The mechanism underlying the differential response to DiMal between diabetic and non-diabetic rats remains unknown. In our study high dose DiMal had a detrimental effect on the infarct size in hearts at onset diabetes, potentially reflecting that baseline SDH activity is not increased. The activity of SDH has previously been measured in vitro at three different stages of diabetes (6, 12 and 19 weeks) and demonstrated no differences in activity compared to lean controls [41]. SDH activity has also been tested in hearts from rats with mature diabetes and age-matched controls after subjection to IR with and without DiMal with no differences between any groups [28]. Consequently, it seems unlikely that SDH activity is permanently upregulated in mature diabetes even though it would explain the increased tolerance to and enhanced effect of the SDH inhibitor DiMal at high dose. Whether SDH activity in cardiac mitochondria is temporarily modulated by the stage of diabetes in vivo is unknown. SDH activity in rat liver mitochondria is reduced one week after streptozotocin induced diabetes and normalized after one month of diabetes duration, whereas enzyme activity in rat kidney mitochondria was normal after one week of diabetes but increased after one month [42, 43]. Further studies are required to clarify whether cardiac SDH activity varies with diabetes duration.

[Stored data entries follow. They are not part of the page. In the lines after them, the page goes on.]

(** * Verification of the money value types of [_original_money.py]

    The development embeds the three value types of the module ([Money],
    [MoneyWithVAT], [MoneyWithVATRatio]) together with the part of Python's
    [decimal] arithmetic they are built on.

    Scope of the arithmetic model.  [decimal.Decimal] values are modelled as
    finite triples (sign, coefficient, exponent), as the Python implementation
    stores them.  Every arithmetic operation rounds its exact result to the
    precision of the default context (28 significant digits, ROUND_HALF_EVEN).
    NaN and infinities are not part of the model (a text that spells one is
    treated as invalid), and a text is read in the plain numeric syntax
    only, without surrounding whitespace or underscores.  The operations of
    [Dec] do not apply the exponent limits of the context (Emin = -999999,
    Emax = 999999): they never signal [Overflow] and never underflow.  The
    limits are defined on their own ([in_context]); the theorems that state
    that a product or a quotient succeeds take operands far inside them
    ([within_limits]) and show that every result on the way stays inside.
    Binary floats are not modelled.

    Scope of the rest.  Besides the value types the development covers the
    module-level [sum_], [MoneyWithVAT.from_json] on decoded JSON documents
    without floats, the decoders of the three types, and the descriptors
    [_MoneyFieldProxy.__get__], [MoneyWithVATField] and
    [MoneyWithVATFieldNullable] on an instance whose attributes are plain
    attributes.  Formatting for display, currencies and the database side of
    the fields belong to other libraries and are left out. *)

From Stdlib Require Import ZArith NArith List String Ascii Bool Lia.
Import ListNotations.
Open Scope Z_scope.

(** ** Exceptions and results *)

Inductive exn : Type :=
| TypeError
| AttributeError
| ValueError
| DivisionByZero
| InvalidOperation
| ValidationError
| AssertionError.

Inductive result (A : Type) : Type :=
| Ok (a : A)
| Raise (e : exn).
Arguments Ok {A} a.
Arguments Raise {A} e.

Definition bind {A B : Type} (r : result A) (k : A -> result B) : result B :=
  match r with
  | Ok a => k a
  | Raise e => Raise e
  end.

Notation "x <- c ;; k" := (bind c (fun x => k))
  (at level 61, c at next level, right associativity).

(** ** decimal.Decimal *)

Module Dec.

(** [_sign], [_int], [_exp] of a finite [decimal.Decimal]. *)
Record Decimal : Type := mk { d_sign : bool; d_int : N; d_exp : Z }.

(** Precision of the default context. *)
Definition prec : Z := 28.

(** The signed coefficient. *)
Definition sval (d : Decimal) : Z :=
  if d_sign d then - Z.of_N (d_int d) else Z.of_N (d_int d).

Definition of_Z (z e : Z) : Decimal := mk (z <? 0) (Z.abs_N z) e.

(** [Decimal(n)] for an int [n]. *)
Definition of_int (z : Z) : Decimal := of_Z z 0.

Definition is_zero (d : Decimal) : bool := (d_int d =? 0)%N.

(** [len(str(n))] for a natural number [n]. *)
Fixpoint ndigits_aux (fuel : nat) (n : Z) : Z :=
  match fuel with
  | O => 1
  | S f => if n <? 10 then 1 else 1 + ndigits_aux f (n / 10)
  end.

Definition ndigits (n : Z) : Z := ndigits_aux (Z.to_nat (Z.log2 n)) n.

(** [n / p] rounded to the nearest integer, ties to the even one
    (ROUND_HALF_EVEN), for [0 <= n] and [0 < p]. *)
Definition round_half_even (n p : Z) : Z :=
  let q := n / p in
  let r := n mod p in
  if 2 * r <? p then q
  else if 2 * r =? p then (if Z.even q then q else q + 1)
  else q + 1.

(** [Decimal._fix] in a context of precision [p]: round to [p] digits. *)
Definition fix_in (p : Z) (d : Decimal) : Decimal :=
  let n := Z.of_N (d_int d) in
  if n =? 0 then d
  else
    let exp_min := ndigits n + d_exp d - p in
    if d_exp d <? exp_min then
      let coeff := round_half_even n (10 ^ (exp_min - d_exp d)) in
      if ndigits coeff >? p
      then mk (d_sign d) (Z.to_N (coeff / 10)) (exp_min + 1)
      else mk (d_sign d) (Z.to_N coeff) exp_min
    else d.

(** [_fix] in the default context. *)
Definition fix_ (d : Decimal) : Decimal := fix_in prec d.

(** The exact sum of two decimals, as a signed coefficient at the smaller of
    the two exponents. *)
Definition aligned_sum (a b : Decimal) : Z :=
  let exp := Z.min (d_exp a) (d_exp b) in
  sval a * 10 ^ (d_exp a - exp) + sval b * 10 ^ (d_exp b - exp).

(** The exact sum as a decimal; a zero sum is negative only when both
    operands are. *)
Definition exact_add (a b : Decimal) : Decimal :=
  let exp := Z.min (d_exp a) (d_exp b) in
  let z := aligned_sum a b in
  if z =? 0 then mk (d_sign a && d_sign b) 0 exp else of_Z z exp.

(** [Decimal.__add__]: the exact sum at the smaller exponent, rounded. *)
Definition add (a b : Decimal) : Decimal := fix_ (exact_add a b).

(** [Decimal.__neg__]: the negation of a zero is the positive zero. *)
Definition neg (d : Decimal) : Decimal :=
  fix_ (if is_zero d then mk false 0 (d_exp d)
        else mk (negb (d_sign d)) (d_int d) (d_exp d)).

(** [Decimal.__sub__]: the sign of [b] is flipped without rounding. *)
Definition sub (a b : Decimal) : Decimal :=
  add a (mk (negb (d_sign b)) (d_int b) (d_exp b)).

(** [Decimal.__abs__]. *)
Definition abs (d : Decimal) : Decimal :=
  fix_ (mk false (d_int d) (d_exp d)).

(** [Decimal.__mul__]. *)
Definition mul (a b : Decimal) : Decimal :=
  fix_ (mk (xorb (d_sign a) (d_sign b)) (d_int a * d_int b) (d_exp a + d_exp b)).

(** The loop of [__truediv__] that brings an exact quotient as close to the
    ideal exponent as possible: at most [fuel] trailing zeros are removed. *)
Fixpoint strip_zeros (fuel : nat) (coeff exp : Z) : Z * Z :=
  match fuel with
  | O => (coeff, exp)
  | S f => if coeff mod 10 =? 0 then strip_zeros f (coeff / 10) (exp + 1)
           else (coeff, exp)
  end.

Our study shows that SDH modulation may be challenging due to the variable response related to diabetes. Other types of comorbidity may further influence the response [44, 45]. Local delivery of DiMal to the target may limit off-target adverse effects. Previously, intracoronary administration of DiMal in pigs has exerted cardioprotective effects with undetectable concentrations in plasma and distant myocardium [36].

Limitations to the study should be acknowledged. The ZDF rat strain has a mutation in the leptin receptor and presents with a phenotype similar to that of humans with T2DM. In contrast to humans with T2DM, ZDF rats have high levels of circulating leptin, which might modulate cardioprotective pathways [44]. However, the ZDF rat is a well characterized animal model for experimental studies of T2DM [27, 46,47,48]. We have previously thoroughly characterized data on circulating glucose, insulin, triglyceride and total cholesterol levels. Since the patterns of blood glucose levels in the current study are similar to our previous studies, we did not repeat circulating insulin concentrations [26, 27]. The concentrations of DiMal were chosen based on results of dose–response experiments conducted in our laboratory on non-diabetic ZDF animals aged 24 weeks [28]. Diabetic animals did not receive treatment for diabetes, confining potential interactions with anti-diabetic drugs [49, 50]. The cardioprotective effects were examined using an isolated, perfused heart model. Our buffer did not contain insulin or free fatty acids, limiting resemblance of human physiology. Isolation of the heart prevented any systemic and humoral influences on the results.

In conclusion, modulation of SDH activity results in variable infarct size reduction depending not only on the presence but also on the stage of diabetes. Even though changes in cardioprotective efficacy were not associated with demonstrable alterations of mitochondrial respiratory capacity, modulation of SDH activity may be a challenging cardioprotective approach.